Who needs men when you have a puppy?

I was diagnosed in june last year and told that I had mets in my spine in august this year. My partner of seven years was really awful at coping with the original news and kept on telling him how dreadful he was feeling and never asking me how I was doing. After six months of chemo and his self absorbtion I decided that I would be better off alone and left him. So far, so good. Lovely flat and lovely puppy. Then start getting ill. Nausea and back pain and the scan confirms my worst fears that it has spread to my spine. I’ve always been someone who has loved my independence and my own company- my friends have always known this. The trouble is that I really need support now and don’t know how to ask for it. I need help with the practical side of things as mobility is sometimes a problem but most of all I need company to distract me. Most of my friends have busy lives, families and are spread over London. How do I raise my feelings of fear and loneliness? Two close friends have avoided me since the diagnosis which hurts so much and I couldn’t cope with more rejection. What I would love is for my friends to suprise me with small acts of kindness but it doesn’t happen often. How can I raise the need for support without sounding critical?

I was diagnosed in Nov 2008 with mets throughout my spine and one in my liver.

I think you made the right decison to end your relationship as the last thing you need is someone who is egocentric and needy but its still a shitty thing to have to go through.

I am still in a relationship. He purchased a bottle of wine tonight, put it in freezer forgot about it and it is now frozen. As I type this he is trying to defrost it by shoving the bottle under my legs. I am finding this quite annoying.

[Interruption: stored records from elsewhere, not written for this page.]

(** * yahoo_historical.fetch: the Fetcher client and the conv_df normalization

    A shallow embedding of [src/yahoo_historical/fetch.py].

    - Python values, exceptions and the [%] string-formatting operator;
    - decoded JSON documents and the subscripting used by [conv_df];
    - the part of pandas that [conv_df] and [_get] call: a data frame as an
      ordered list of named columns over a range index;
    - the proleptic Gregorian calendar behind [pd.to_datetime(unit='s')] and
      [strftime('%Y-%m-%d')];
    - the [Fetcher] class as a state-and-exception monad over the instance
      dictionary, the clock and the network.

    What the embedding takes for granted:
    - the module [constants.py] that [fetch.py] imports is not part of the
      sources; its three names are parameters (record [constants]), and the
      results on URLs assume a template with five [%s] conversions;
    - a finite float is the rational it denotes, the other floats are
      [NaN] and the two infinities, and strings are ASCII;
    - instants are whole seconds, and [pd.to_datetime(unit='s')] converts
      those whose nanoseconds fit 64 bits, as [datetime64[ns]] holds them;
    - pandas is described by what it does on the documented response shape:
      columns are arrays, and [to_json] is the document it prints rather
      than its text. *)

From Stdlib Require Import ZArith QArith Qround String Ascii List Lia.
From Stdlib Require Import DecimalString DecimalNat DecimalPos DecimalZ.
From stdpp Require Import gmap strings list.

Set Warnings "-register-all".

Local Open Scope string_scope.
Local Open Scope Z_scope.

(** ** Python values and exceptions *)

(** The values an instance attribute or a format argument holds. *)
Inductive pyval :=
| PyStr (s : string)
| PyInt (z : Z).

(** [Union[int, float]], the type of the constructor's [start] and [end].
    A float is represented by the rational it denotes. *)
Inductive num :=
| NInt (z : Z)
| NFloat (q : Q).

Inductive exn :=
| ValueError (msg : string)
| TypeError (msg : string)
| KeyError (key : string)
| IndexError
| AttributeError (name : string)
| RequestException (detail : string)
| JSONDecodeError (detail : string)
| OverflowError (msg : string)
| OutOfBoundsDatetime (msg : string).

Inductive outcome (A : Type) :=
| Return (a : A)
| Raise (e : exn).
Arguments Return {A} a.
Arguments Raise {A} e.

#[global] Instance outcome_ret : MRet outcome := fun A a => Return a.
#[global] Instance outcome_bind : MBind outcome := fun A B f m =>
  match m with
  | Return a => f a
  | Raise e => Raise e
  end.
#[global] Instance outcome_fmap : FMap outcome := fun A B f m =>
  match m with
  | Return a => Return (f a)
  | Raise e => Raise e
  end.

(** [int(x)] on a finite number: truncation toward zero. *)
Definition py_int (x : num) : Z :=
  match x with
  | NInt z => z
  | NFloat q => Z.quot (Qnum q) (Zpos (Qden q))
  end.

(** What a caller can pass where a number is expected: a finite [int] or
    [float], or one of the floats [nan], [inf] and [-inf]. *)
Inductive number :=
| Finite (x : num)
| NaN
| Infinity (negative : bool).

(** [int(x)]: it raises on the floats that are not finite. *)
Definition int_ (x : number) : outcome Z :=
  match x with
  | Finite x => Return (py_int x)
  | NaN => Raise (ValueError "cannot convert float NaN to integer")
  | Infinity _ => Raise (OverflowError "cannot convert float infinity to integer")
  end.

(** [str(z)] for an integer: decimal digits, with a leading minus sign. *)
Definition str_of_Z (z : Z) : string := NilZero.string_of_int (Z.to_int z).
Definition str_of_nat (n : nat) : string := NilZero.string_of_uint (Nat.to_uint n).

Definition py_str (v : pyval) : string :=
  match v with
  | PyStr s => s
  | PyInt z => str_of_Z z
  end.

(** [str.upper] on ASCII text. *)
Definition upper_ascii (c : ascii) : ascii :=
  let n := nat_of_ascii c in
  if ((97 <=? n) && (n <=? 122))%nat then ascii_of_nat (n - 32) else c.

Fixpoint upper (s : string) : string :=
  match s with
  | EmptyString => EmptyString
  | String c s' => String (upper_ascii c) (upper s')
  end.

(** [v in l] for a list of strings: Python compares with [==], and an
    integer is never equal to a string. *)
Definition py_in (v : pyval) (l : list string) : bool :=
  match v with
  | PyStr s => bool_decide (s ∈ l)
  | PyInt _ => false
  end.

(** *** The [%] operator on a format string and a tuple

    Conversions [%s], [%d] (and [%i]) and the escape [%%]; the template is
    consumed left to right and the first error is the one raised. *)
Fixpoint py_format (t : string) (args : list pyval) : outcome string :=
  match t with
  | EmptyString =>
      match args with
      | [] => Return EmptyString
      | _ :: _ =>
          Raise (TypeError "not all arguments converted during string formatting")
      end
  | String c t' =>
      if Ascii.eqb c "%" then
        match t' with
        | EmptyString => Raise (ValueError "incomplete format")
        | String d t'' =>
            if Ascii.eqb d "%" then String "%"%char <$> py_format t'' args
            else if Ascii.eqb d "s" then
              match args with
              | [] => Raise (TypeError "not enough arguments for format string")
              | a :: args' => String.append (py_str a) <$> py_format t'' args'
              end
            else if Ascii.eqb d "d" || Ascii.eqb d "i" then
              match args with
              | [] => Raise (TypeError "not enough arguments for format string")
              | PyInt z :: args' => String.append (str_of_Z z) <$> py_format t'' args'
              | PyStr _ :: _ =>
                  Raise (TypeError "%d format: a real number is required, not str")
              end
            else Raise (ValueError "unsupported format character")
        end
      else String c <$> py_format t' args
  end.

(** ** Decoded JSON documents *)

Inductive json :=
| JNull
| JBool (b : bool)
| JInt (z : Z)
| JFloat (q : Q)
| JStr (s : string)
| JArr (items : list json)
| JObj (members : list (string * json)).

(** Lookup in an ordered list of bindings; the first binding of a key is the
    one found. *)
Fixpoint assoc {A : Type} (k : string) (l : list (string * A)) : option A :=
  match l with
  | [] => None
  | (k', v) :: l' => if String.eqb k k' then Some v else assoc k l'
  end.

(** [j[k]] with a string key. *)
Definition getitem_key (k : string) (j : json) : outcome json :=
  match j with
  | JObj kv =>
      match assoc k kv with
      | Some v => Return v
      | None => Raise (KeyError k)
      end
  | JArr _ => Raise (TypeError "list indices must be integers or slices, not str")
  | JStr _ => Raise (TypeError "string indices must be integers, not 'str'")
  | _ => Raise (TypeError "object is not subscriptable")
  end.

(** [j[i]] with a non-negative integer index. *)
Definition getitem_idx (i : nat) (j : json) : outcome json :=
  match j with
  | JArr l =>
      match l !! i with
      | Some v => Return v
      | None => Raise IndexError
      end
  | JObj _ => Raise (KeyError (str_of_nat i))
  | JStr s =>
      match String.get i s with
      | Some c => Return (JStr (String c EmptyString))
      | None => Raise IndexError
      end
  | _ => Raise (TypeError "object is not subscriptable")
  end.

(** [j.get(k, dflt)]: only a dict has the method. *)
Definition dict_get (k : string) (dflt : json) (j : json) : outcome json :=
  match j with
  | JObj kv =>
      match assoc k kv with
      | Some v => Return v
      | None => Return dflt
      end
  | _ => Raise (AttributeError "get")
  end.

(** An HTTP response, as far as [conv_df] looks at it: what [resp.json()]
    decodes, or nothing when the body is not JSON. *)
Inductive response :=
| Response (decoded : option json).

Definition response_json (r : response) : outcome json :=
  match r with
  | Response (Some j) => Return j
  | Response None => Raise (JSONDecodeError "Expecting value")
  end.

(** ** The calendar behind [pd.to_datetime(unit='s')] and [strftime]

    Days are counted from 1970-01-01; a timestamp is converted with no time
    zone, that is on the UTC calendar. The day count is split into 400-year
    eras of 146097 days that start on a 1 March. The functions of this
    section are the calendar alone; the bounds of the instants pandas can
    hold are those of [to_datetime_s] below. *)

Definition date : Type := Z * Z * Z.

(** Year (relative to the era), month and day of the day [doe] of an era. *)
Definition date_of_doe (doe : Z) : date :=
  let yoe := (doe - doe / 1460 + doe / 36524 - doe / 146096) / 365 in
  let doy := doe - (365 * yoe + yoe / 4 - yoe / 100) in
  let mp := (5 * doy + 2) / 153 in
  let d := doy - (153 * mp + 2) / 5 + 1 in
  let m := if mp <? 10 then mp + 3 else mp - 9 in
  (if m <=? 2 then yoe + 1 else yoe, m, d).

Definition shift_years (k : Z) (dt : date) : date :=
  let '(y, m, d) := dt in (y + k, m, d).

Definition civil_from_days (n : Z) : date :=
  let z := n + 719468 in
  shift_years (400 * (z / 146097)) (date_of_doe (z mod 146097)).

Fixpoint zeros (n : nat) (s : string) : string :=
  match n with
  | O => s
  | S n' => String "0" (zeros n' s)
  end.

(** [s] padded with zeros on the left to the width [w]. *)
Definition zfill (w : nat) (s : string) : string :=
  zeros (w - String.length s) s.

Definition fmt_year (y : Z) : string :=
  if y <? 0 then String "-" (zfill 4 (str_of_Z (- y))) else zfill 4 (str_of_Z y).
Definition fmt_2 (x : Z) : string := zfill 2 (str_of_Z x).

Definition fmt_date (dt : date) : string :=
  let '(y, m, d) := dt in
  fmt_year y +:+ "-" +:+ fmt_2 m +:+ "-" +:+ fmt_2 d.

(** [Timestamp(t, unit='s').strftime('%Y-%m-%d')]. *)
Definition strftime_Ymd (t : Z) : string := fmt_date (civil_from_days (t / 86400)).

(** ** Data frames

    The part of pandas that [fetch.py] calls. A frame is an ordered list of
    named columns over the range index [0 .. index_len - 1]. A cell holds a
    decoded JSON value, an instant (whole epoch seconds, UTC, within the
    bounds of [datetime64[ns]]) or the missing instant [NaT]. *)

Inductive cell :=
| Val (j : json)
| Timestamp (secs : Z)
| NaT.

Record DataFrame := {
  index_len : nat;
  columns : list (string * list cell)
}.

Definition column_names (df : DataFrame) : list string := (columns df).*1.

(** A column of the constructor's dictionary. Every entry of the response
    shape is an array; pandas would broadcast a scalar and align a mapping,
    which the embedding does not cover and reports as an error. *)
Definition as_column (v : json) : outcome (list cell) :=
  match v with
  | JArr l => Return (Val <$> l)
  | _ => Raise (TypeError "column is not an array")
  end.

(** [pd.DataFrame({k: v, ...})]: the columns in the order of the dictionary;
    arrays of different lengths are refused. *)
Definition pd_DataFrame (d : list (string * json)) : outcome DataFrame :=
  cols ← mapM (λ kv, c ← as_column kv.2; mret (kv.1, c)) d;
  match cols with
  | [] => Return {| index_len := 0; columns := [] |}
  | (_, c0) :: _ =>
      if forallb (λ kc, (length kc.2 =? length c0)%nat) cols
      then Return {| index_len := length c0; columns := cols |}
      else Raise (ValueError "All arrays must be of the same length")
  end.
(** The format strings of lines 49, 73 and 126, named for the statements
    below. *)
Definition Could_not_initialize : string :=
  "Could not initialize jaeger tracer: %s".

Definition WARN_Extract_failed : string :=
  "WARN: Extract failed, error recieved." +:+ newline +:+ "%v" +:+ newline.

Definition INFO_injecting_headers : string :=
  "INFO: TracingRoundTripper.RountTrip injecting headers".

(** The parts of a run. *)
Definition outcome {A} (I : Impl) (p : Go A) (s : St I) : Outcome A :=
  (run I p s).1.1.
Definition final {A} (I : Impl) (p : Go A) (s : St I) : St I :=
  (run I p s).1.2.
Definition trace {A} (I : Impl) (p : Go A) (s : St I) : list Event :=
  (run I p s).2.

(** ** Reading a trace *)

(** Spans started: operation name, options and the span handed back. *)
Definition starts_of (e : Event)
    : list (string * list StartSpanOption * Span) :=
  match e with
  | Ev c x =>
      match c in Ext X return X → list (string * list StartSpanOption * Span) with
      | Tracer_StartSpan _ name opts => λ sp, [(name, opts, sp)]
      | _ => λ _, []
      end x
  end.
Definition span_starts (tr : list Event) := flat_map starts_of tr.

(** Spans finished. *)
Definition finishes_of (e : Event) : list Span :=
  match e with
  | Ev c _ =>
      match c with
      | Span_Finish sp => [sp]
      | _ => []
      end
  end.
Definition span_finishes (tr : list Event) := flat_map finishes_of tr.

(** Extractions: format, carrier and the pair handed back. *)
Definition extractions_of (e : Event)
    : list (BuiltinFormat * http_Header * (option SpanContext * option error)) :=
  match e with
  | Ev c x =>
      match c in Ext X
        return X → list (BuiltinFormat * http_Header *
                         (option SpanContext * option error)) with
      | Tracer_Extract _ format carrier => λ res, [(format, carrier, res)]
      | _ => λ _, []
      end x
  end.
Definition extractions (tr : list Event) := flat_map extractions_of tr.

(** Handler invocations, with their arguments and how they ended. *)
Definition served_of (e : Event)
    : list (Handler * ResponseWriter * http_Request * CallResult unit) :=
  match e with
  | Ev c x =>
      match c in Ext X
        return X → list (Handler * ResponseWriter * http_Request *
                         CallResult unit) with
      | Handler_ServeHTTP h w r => λ res, [(h, w, r, res)]
      | _ => λ _, []
      end x
  end.
Definition served (tr : list Event) := flat_map served_of tr.

(** Transport invocations. *)
Definition round_trips_of (e : Event)
    : list (RoundTripper * http_Request *
            CallResult (option Response * option error)) :=
  match e with
  | Ev c x =>
      match c in Ext X
        return X → list (RoundTripper * http_Request *
                         CallResult (option Response * option error)) with
      | RoundTripper_RoundTrip t r => λ res, [(t, r, res)]
      | _ => λ _, []
      end x
  end.
Definition round_trips (tr : list Event) := flat_map round_trips_of tr.

(** Lines handed to [log.Printf]. *)
Definition printfs_of (e : Event) : list (string * list LogArg) :=
  match e with
  | Ev c _ =>
      match c with
      | log_Printf format v => [(format, v)]
      | _ => []
      end
  end.
Definition printfs (tr : list Event) := flat_map printfs_of tr.

(** Tracers built and installed by [cfg.InitGlobalTracer]. *)
Definition tracer_inits_of (e : Event)
    : list (config_Configuration * string * list config_Option) :=
  match e with
  | Ev c _ =>
      match c with
      | Configuration_InitGlobalTracer cfg service options =>
          [(cfg, service, options)]
      | _ => []
      end
  end.
Definition tracer_inits (tr : list Event) := flat_map tracer_inits_of tr.

(** Calls that create spans, emit trace data or write log lines, as opposed
    to calls into the application ([ServeHTTP], [RoundTrip]) and into the
    tracer configuration. *)
Definition instrumentation {X} (c : Ext X) : bool :=
  match c with
  | Handler_ServeHTTP _ _ _ => false
  | RoundTripper_RoundTrip _ _ => false
  | config_FromEnv => false
  | zipkin_NewZipkinB3HTTPHeaderPropagator => false
  | Configuration_InitGlobalTracer _ _ _ => false
  | _ => true
  end.

Definition application_event (e : Event) : bool :=
  match e with Ev c _ => negb (instrumentation c) end.

(** A trace with the instrumentation calls left out. *)
Definition application_calls (tr : list Event) : list Event :=
  List.filter application_event tr.
(** * SF Muni tracker: the feed gateway, the predictions normalizer and the
      client sync loop, embedded from [server.js] and [public/script.js].

    The JavaScript of the repository is embedded shallowly:
    - JSON data that the code inspects field by field (the 511.org stop
      monitoring feed) is a [JsValue]; data that arrives typed (the decoded
      protobuf feed, the static stop dataset) is a record;
    - a [try]/[catch] is an explicit [Completion]; code that reads the clock
      or mutates page state threads that state through the [Eff] monad;
    - JavaScript numbers are integer valued ([Num]) or [NaN]; where the source
      multiplies and adds doubles, the binary64 rounding is written out
      ([binary64]). *)

From Stdlib Require Import ZArith Lia Bool Ascii Permutation Sorted Floats.
From stdpp Require Import gmap strings pretty.

Local Open Scope Z_scope.
Set Warnings "-register-all".

(** ** JavaScript values *)

Module Js.

(** A Number that is an integer, or NaN.  Time values (milliseconds since the
    epoch), minute counts and the 32-bit words of a protobuf Long are all
    integers; a JSON number with a fraction is outside the model. *)
Inductive JsNum : Type :=
| Num (z : Z)
| NaN.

Discussing how you feel on a site like this or going to a support group is a good way of discussing your fears with people who are in a similar situation.

This disease can make you feel isolated and lonely. I try not to discuss the C word with friends too much as it tends to put a bit of a dampner on things. I use a support group and this site to discuss my feelings about this disease.

I find that I am better able to cope by disracting myself. As a consequence I tend to make more efforts to go out and do things. I now go to events that I would not have considered pre diagnosis. This week I went to a number of events at a literature festival. I tend to book tickets in advance as it gives me something to look foreward to. This also motivates me as I have pre-paid and I can’t cope with the idea of not getting something for my money. Making the initial moves is sometimes the hardest thing to do.

A few people I knew ran a mile when they heard about my diagnosis, this was upsetting. I think their behaviour has more to do with their issues and not me. I have also made some new friends.

Hope this helps.

What is your puppy called?

I have two rescue cats, Ruby and Pearl. They are both a bit odd looking. I think Ruby looks like Patrick Moore or possibly Bungle from Rainbow.

Thanks for your wise words. I think you’re right about having things to look forward to. I’ve stopped doing that recently as I would feel so disappointed if I didn’t feel up to doing things. I was always waiting for the day when I would feel well and full of energy. It’s hard to accept that this is my life now. Also you reminded me that I have made a brilliant new friend during this horrible time and not only lost friends. My puppy is called nelson. He’s a rescue dog with a face of a monkey and fur which can only be described as a “bad hair day”!

Hi Rivka

I’m sorry you are having such a rough time - I’m also a dog lover with spine mets. I don’t know where you live, and you did mention mobility problems which may prevent this, but are you able to get out to local park with the puppy? In my area of London there is a really busy social scene based around the dogs - everyone seems to go to the park at about 9am (most have just done school runs) and then meet up and walk and chat in groups. I walk in Greenwich Royal Park which is quite busy and maybe not at all typical, but whenever a new person arrives with a puppy they get included into one of the existing groups of walkers. It’s a really nice start to the day.

I know this wouldn’t help with reaching out to your existing friends, but you might be able to make some new ones that could help with your puppy on the days when you can’t manage. Anyway - just a thought.

finty x

Hi Rivka

Nelson sounds sooo cute. Hope you are feeling a bit better. Just echoing Finty’s comments there are loads of dog lovers in London. I have a couple of friends who live in Hackney, they started off with one dog now they have 3. They have met people through their dogs. When I visit them we take the dogs out to Victoria Park and it amasing how many people stop to talk and its becuase of the dogs.

I used to live in Tottenham so I am familiar with parts of London.